As Michael, a developer, I want to be running on Python 3.3, because I'm more
efficient in the latest version of Python.
Cases
Splash screen
(done)
As a first time visitor, I want to know what it is I'm looking at,
because otherwise I'll just go away.
/ -
splash screen for anonymous user signup and general
information about what this application is for.
My first visit
(done)
As an anonymous visitor, I want become a memeber of the site using
my Google or OpenID account.
/ -
Activate signup link
/register -
A list of providers to signup with. This submits to the server-side
login functionality. (e.g. /server/login/openid)
set-cookie -
After registration/authentication a cookie for future requests needs set.
My second visit
As a returning visitor, I want to login so that I can use this service
as well as other connected services.
/login -
Same structure as /register except with different
wording. And it posts to the exact same location(s).
Therefore, I am...
As an authenticated visitor, I want to view the user information this
system knows about me so that I know who I am to this service and what
information will be used by connecting services.
/users/:id -
Displays the profile information in a clear and concise format
including any connected identities. This uses the server-side api to
/api/users/{user_id} and /api/users/{user_id}/identities.

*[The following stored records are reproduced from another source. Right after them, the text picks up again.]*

(** X10.  The figure a panel function builds, and whether it completes, depend on
    the state only through the draws the generator has in store (and on
    whether the library refuses empty figures): from two states that agree
    on these, with whatever earlier figures and however many draws already
    used, [hist_panel] and [box_plot] end alike and build the same figure,
    colours included. *)
Theorem panels_depend_on_generator_only (data : DataFrame) (title : string)
    (cut : bool) (w1 w2 : world) :
  strict_sizes w1 = strict_sizes w2 ->
  (forall j, draws w1 (drawn w1 + j) = draws w2 (drawn w2 + j)) ->
  fst (hist_panel data title cut w1) = fst (hist_panel data title cut w2) /\
  new_figs w1 (snd (hist_panel data title cut w1))
  = new_figs w2 (snd (hist_panel data title cut w2)) /\
  fst (box_plot data w1) = fst (box_plot data w2) /\
  new_figs w1 (snd (box_plot data w1)) = new_figs w2 (snd (box_plot data w2)).
Proof.
  intros Hs Hd.
  pose proof (palette_pick_same w1 w2 Hd) as Hpick.
  assert (forall rows m l, map (box_axes rows 2 w1 m) l
                           = map (box_axes rows 2 w2 m) l) as Hbox.
  { intros rows m l. apply map_ext. intros k. unfold box_axes.
    rewrite Hpick. reflexivity. }
  destruct (hist_panel_alike data title cut w1 w2 Hs Hd) as [Hr Hf].
  split; [exact Hr |]. split; [exact Hf |]. split.
  - destruct (Z_le_gt_dec (shape1 data) 1) as [Hsmall | Hbig].
    + rewrite !(box_plot_no_row data _ Hsmall). reflexivity.
    + destruct (Z_le_gt_dec (shape1 data) 3) as [Hrow | Hgrid].
      * rewrite !(box_plot_one_row data _ ltac:(lia)). reflexivity.
      * rewrite !(box_plot_with_grid data _ ltac:(lia)). reflexivity.
  - destruct (Z_le_gt_dec (shape1 data) 1) as [Hsmall | Hbig].
    + rewrite !(box_plot_no_row data _ Hsmall). rewrite Hs.
      destruct (strict_sizes w2); cbn [snd].
      * rewrite !new_figs_none by reflexivity. reflexivity.
      * unfold set_figs. rewrite !new_figs_made.
        reflexivity.
    + destruct (Z_le_gt_dec (shape1 data) 3) as [Hrow | Hgrid].
      * rewrite !(box_plot_one_row data _ ltac:(lia)). cbn [snd].
        unfold set_figs. rewrite !new_figs_made.
        reflexivity.
      * rewrite !(box_plot_with_grid data _ ltac:(lia)). cbn [snd].
        unfold set_figs. rewrite !new_figs_made.
        rewrite Hbox. reflexivity.
Qed.

Lemma panels_depend_on_generator_only_witness :
  let w1 := init_world true sample_draws in
  let w2 := mkWorld true [mkFigure (1, 1) [] None false]
                    (fun k => sample_draws (k - 3)) 3 in
  strict_sizes w1 = strict_sizes w2 /\
  (forall j, draws w1 (drawn w1 + j) = draws w2 (drawn w2 + j)) /\
  new_figs w1 (snd (hist_panel (numeric_frame 4) "panel" false w1))
  = new_figs w2 (snd (hist_panel (numeric_frame 4) "panel" false w2)).
Proof.
  intros w1 w2.
  assert (strict_sizes w1 = strict_sizes w2) as Hs by reflexivity.
  assert (forall j, draws w1 (drawn w1 + j) = draws w2 (drawn w2 + j)) as Hd.
  { intros j. unfold w1, w2, init_world. cbn [draws drawn].
    f_equal. lia. }
  split; [exact Hs |]. split; [exact Hd |].
  apply (panels_depend_on_generator_only (numeric_frame 4) "panel" false
           w1 w2 Hs Hd).
Defined.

As an authenticated visitor, I want to edit my user information, so
that connecting services have the correct information about me and so
that other services have a correct email address to contact.
/users/:id/edit -
Edit the user model information. Posts (PUT and PATCH) back to
/api/users/{user_id}.
As an authenticated visitor, I to connect another identity to my user
so that I can login as either.
/connect -
Same structure as /register and /login except with different
wording. And it posts to the exact same location(s).
Wardrobe choices
As a returning visitor, I want to login, but don't remember which
identity I originally used. Later I find out I originally used OpenID,
but this time I've used Google. When I login, I see nothing in my
workspace because I've created an all new identity and user profile.
Here's what I do next: 1) Get frustrated and leave 2) Contact the
non-existent Connexions support 3) Try logging in my Google identity.
All of these possibilities are not helping me easily get to my
intended location.
Potential solutions: 1) Provide the authenticated visitor with
additional information on signup about connecting more than one
identity 2) Provide user account merging after an authenticated user
authenticates with the previously used identity 3) Remove all evidence
of the authenticated users existence and walk away. ;)
Clearly number three is a joke, but both one and two should be
implemented.
Autobiography
As a returning or first time visitor, I want to edit my user profile
information, because this information is used in publications and
parts of the user interface.
From a past life
As a previous connexions visitor and/or contributor, I want to recover
my previous account details so that I can easily connect myself with
previously created content.
This would be done by sending a verification email to the email
address on record. Optionally, we can setup an index to recover
accounts by user id, but the email recover process would still be
used.
Admin and system cases
Being nosey
As an admin, I want to view a user profile to see their identity
connections.
Problems, forget about it
As an admin, I want to view a user profile to add and remove
identities from this profile.
What's 'er name?
As an admin, I want to search for user profile(s) that match a search
criteria, because with a few thousand users, it might be hard to find
the exact one I'm looking for.
Skynet would like to know you
As as an affiliate system, I want to access user profile
information, because I wish to supplement my application's
abilities. For example, I want to know a user's email address so that
I can notify them when their published content is available for
viewing.
As a connecting service, I want to verify the redirected user is who
they say they are so that I can ensure I'm giving access and
permissions to there things and things shared with them.